Multifocal/multicentric and bilateral lesions detected on breast ultrasonography (USG) and magnetic resonance imaging (MRI). In the 48 lobular carcinoma in situ (LCIS) patients, additional imaging abnormalities in the ipsilateral breast requiring biopsy were detected in 19 (39.6%) and 16 (45.7%) patients on USG and MRI, respectively. All additional lesions seen on MRI were also visible on USG and were subjected to biopsies. Among them, 10 lesions (52.6%) were LCIS, and the remaining nine were benign lesions.
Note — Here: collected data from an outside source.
(** * The claims *)

(** ** Path Finder *)

(** C5.  For every adjacency matrix and every in-range city [s], the search
    from [s] to [s] succeeds at once (a single activation of [findPath]
    suffices, and deeper fuel changes nothing) and the path it prints is
    the single-city path [[s]], whatever the matrix holds. *)
Theorem findPath_same_city n m buf s :
  s < n → length buf = n →
  ∃ st, (∀ fuel, findPath (S fuel) s s 0 (search_start n m buf) = Some (1%Z, st))
        ∧ stdout st = [YesPath [s]]
        ∧ ∀ fuel, stdout <$> implementR (S fuel) n m buf s s
                  = Some [YesPath [s]].
Proof.
  intros Hs Hbuf.
  assert (∃ st, (∀ fuel, findPath (S fuel) s s 0 (search_start n m buf)
                         = Some (1%Z, st))
                ∧ stdout st = [YesPath [s]]) as (st & Hrun & Hout).
  { eexists. split.
    - intros fuel. simpl. unfold store_visited, store_path. simpl.
      rewrite length_replicate, decide_True by done. simpl.
      rewrite decide_True by lia. simpl.
      rewrite decide_True by done. reflexivity.
    - simpl. destruct buf; [simpl in Hbuf; lia|done]. }
  exists st. repeat split; try done.
  intros fuel. unfold implementR. rewrite Hrun. simpl. by rewrite Hout.
Qed.

Lemma findPath_same_city_witness :
  ∃ st, (∀ fuel, findPath (S fuel) 1 1 0 (search_start 2 [[0;1];[0;0]]%Z [5;5])
                 = Some (1%Z, st))
        ∧ stdout st = [YesPath [1]]
        ∧ ∀ fuel, stdout <$> implementR (S fuel) 2 [[0;1];[0;0]]%Z [5;5] 1 1
                  = Some [YesPath [1]].
Proof. apply (findPath_same_city 2 [[0;1];[0;0]]%Z [5;5] 1); [lia|reflexivity]. Defined.

(** C8.  A call of [findPath] that returns leaves the adjacency matrix
    (and [N]) exactly as it found them, whether it answers 1 or 0; and a
    call as the program makes them (a square matrix, [visited] of size [N]
    with the source unmarked, room left in [path]) does return. *)
Theorem findPath_keeps_matrix :
  (∀ fuel source destination pathIndex st r st',
     findPath fuel source destination pathIndex st = Some (r, st') →
     N st' = N st ∧ cityMatrix st' = cityMatrix st)
  ∧ (∀ fuel source destination pathIndex st,
       square (N st) (cityMatrix st) → length (visited st) = N st →
       visited st !! source = Some 0%Z →
       unvisited (visited st) ≤ fuel →
       pathIndex + unvisited (visited st) ≤ length (path st) →
       ∃ r st', findPath fuel source destination pathIndex st = Some (r, st')
                ∧ (r = 0%Z ∨ r = 1%Z)
                ∧ N st' = N st ∧ cityMatrix st' = cityMatrix st).
Proof.
  split.
  - intros. by eapply findPath_frame.
  - intros fuel source destination pathIndex st Hsq Hlen Hsrc Hfuel Hroom.
    destruct (findPath_spec (N st) (cityMatrix st) destination
                (length (path st)) Hsq fuel pathIndex (visited st)
                Hlen Hfuel Hroom source st)
      as (r & st' & Hrun & HN & HM & _ & Hr); try done.
    exists r, st'. repeat split; try done.
    destruct Hr as [(-> & _)|(-> & _)]; [by left|by right].
Qed.

Lemma findPath_keeps_matrix_witness :
  ∃ r st', findPath 3 0 2 0 (search_start 3 chain3 [0;0;0]) = Some (r, st')
           ∧ (r = 0%Z ∨ r = 1%Z) ∧ N st' = 3 ∧ cityMatrix st' = chain3.
Proof.
  apply (proj2 findPath_keeps_matrix 3 0 2 0 (search_start 3 chain3 [0;0;0])).
  - split; [reflexivity|]. repeat constructor.
  - reflexivity.
  - reflexivity.
  - vm_compute. lia.
  - vm_compute. lia.
Defined.

(** C9.  Whenever [findPath] returns 0, [visited] comes back with the entry
    of [source] cleared and every other entry as at entry; so, entered
    with [source] unmarked (as at both call sites: the [calloc]ed array of
    [implementR] and the guard [!visited[i]] of the loop), the array is
    restored exactly to its value at entry. *)
Theorem findPath_failure_restores fuel source destination pathIndex st st' :
  findPath fuel source destination pathIndex st = Some (0%Z, st') →
  visited st' = <[source:=0%Z]> (visited st)
  ∧ (visited st !! source = Some 0%Z → visited st' = visited st).
Proof.
  intros Hrun. apply findPath_failure_visited in Hrun. split; [done|].
  intros Hsrc. rewrite Hrun. by apply list_insert_id.
Qed.

Lemma findPath_failure_restores_witness :
  ∃ st', findPath 3 0 2 0 (search_start 3 [[0;1;0];[1;0;0];[0;0;0]]%Z [0;0;0])
         = Some (0%Z, st')
         ∧ visited st' = [0;0;0]%Z.
Proof.
  eexists. split; [vm_compute; reflexivity|].
  apply (findPath_failure_restores 3 0 2 0
           (search_start 3 [[0;1;0];[1;0;0];[0;0;0]]%Z [0;0;0]));
    [vm_compute; reflexivity|reflexivity].
Defined.

(** ** Closure Engine *)

(** C6.  For every [n] by [n] adjacency matrix the [while] loop terminates,
    within at most [n] turns: after [n] turns of the loop body from the
    copied matrix, one more turn sets no cell, prints nothing and leaves
    the flag at 0; and the loop itself returns after at most [n] turns
    (the one idle turn when [n = 0]). *)
Theorem closure_loop_terminates n m :
  square n m →
  (transitiveClosure (pass n m (Nat.iter n (pass n m) (closure_start n m)))
   = transitiveClosure (Nat.iter n (pass n m) (closure_start n m))
   ∧ emitted (pass n m (Nat.iter n (pass n m) (closure_start n m)))
     = emitted (Nat.iter n (pass n m) (closure_start n m))
   ∧ repeat (pass n m (Nat.iter n (pass n m) (closure_start n m))) = 0%Z)
  ∧ ∀ fuel, Nat.max 1 n ≤ fuel →
      ∃ k, k ≤ Nat.max 1 n
           ∧ calculateTransitiveClosure fuel n m
             = Some (Nat.iter k (pass n m) (closure_start n m)).
Proof.
  intros _. split.
  - apply pass_idle; [apply (rounds_shaped n n m)|].
    apply (rounds_settled n m n). lia.
  - intros fuel Hfuel. by apply calculateTransitiveClosure_total.
Qed.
Contralateral imaging abnormalities requiring biopsy were detected in 14 (29.2%) and 11 patients (31.4%) on USG and MRI, respectively. Among them, only one was pure LCIS. Seven lesions were diagnosed as malignant tumors, such as invasive ductal carcinoma (IDC), invasive lobular carcinoma (ILC), and ductal carcinoma in situ (DCIS). In total, 20.8% (10/48) of the patients had ipsilateral LCIS, and 16.7% (8/48) had contralateral malignancies.
jbd-3-2-71f1.gif
Figure 2.
Examples of breast images with additional multicentric and bilateral lesions detected in a patient diagnosed with lobular carcinoma in situ (LCIS). A 50-year-old woman was admitted for LCIS diagnosed with a core needle biopsy of a lesion in the right upper breast. (A) Mammography (MMG) of the ipsilateral breast shows known LCIS in the upper breast and an additional lesion in the lower breast. (B) The same lesions were detected on ultrasonography (USG) and (C) magnetic resonance imaging (MRI). (D) MMG of the contralateral breast shows an additional lesion in the lower breast. (E) The same lesion was detected on USG and (F) MRI. Both additional lesions were diagnosed as LCIS on excisional biopsy.
jbd-3-2-71f2.gif
Table 1.
Characteristics of 48 pure lobular carcinoma in situ patients
Characteristic No. (%)
Age (yr)* 47 (33–70)
Menopausal status
 Premenopausal 27 (56.2)
 Postmenopausal 21 (43.8)
Symptom
 Screening abnormality 36 (75.0)
 Palpable mass 12 (25.0)
Method of histologic diagnosis
 Excisional biopsy 26 (54.2)
 Vacuum-assisted needle biopsy 13 (27.1)
 Core needle biopsy 9 (18.8)
Pathologic size (cm) 1.81 ± 1.03

* Median (range);

Mean±SD.

Table 2.
Imaging findings of initially biopsied lesions
Characteristic No. (%)
Mammography (n = 48)
 Microcalcification 32 (66.7)
 Focal asymmetry 6 (12.5)
 Architectural distortion 2 (4.2)
 No abnormality 8 (16.7)
Ultrasonography (n = 48)
 Mass lesion 46 (95.8)
 Mass shape
  Irregular 31 (64.6)
  Oval 11 (22.9)
  Round 3 (6.3)
  Lobulated 1 (2.1)
 BI-RADS classification
  C4a 35 (72.9)
  C4b 8 (16.7)
  C4c 1 (2.1)
  C5 2 (4.2)
 No abnormality 2 (4.2)
MRI (n = 35)
 Mass lesion 32 (91.4)
 Mass shape
  Irregular 24 (68.6)
  Oval 4 (11.4)
  Round 3 (8.6)
  Lobulated 1 (2.9)
 Non-mass-like enhancement 3 (8.6)
 BI-RADS classification
  C4a 21 (60.0)
  C4b 7 (20.0)
  C4c 3 (8.6)
  C5 4 (11.4)

BI-RADS=Breast Imaging Reporting and Data System; MRI=magnetic resonance imaging.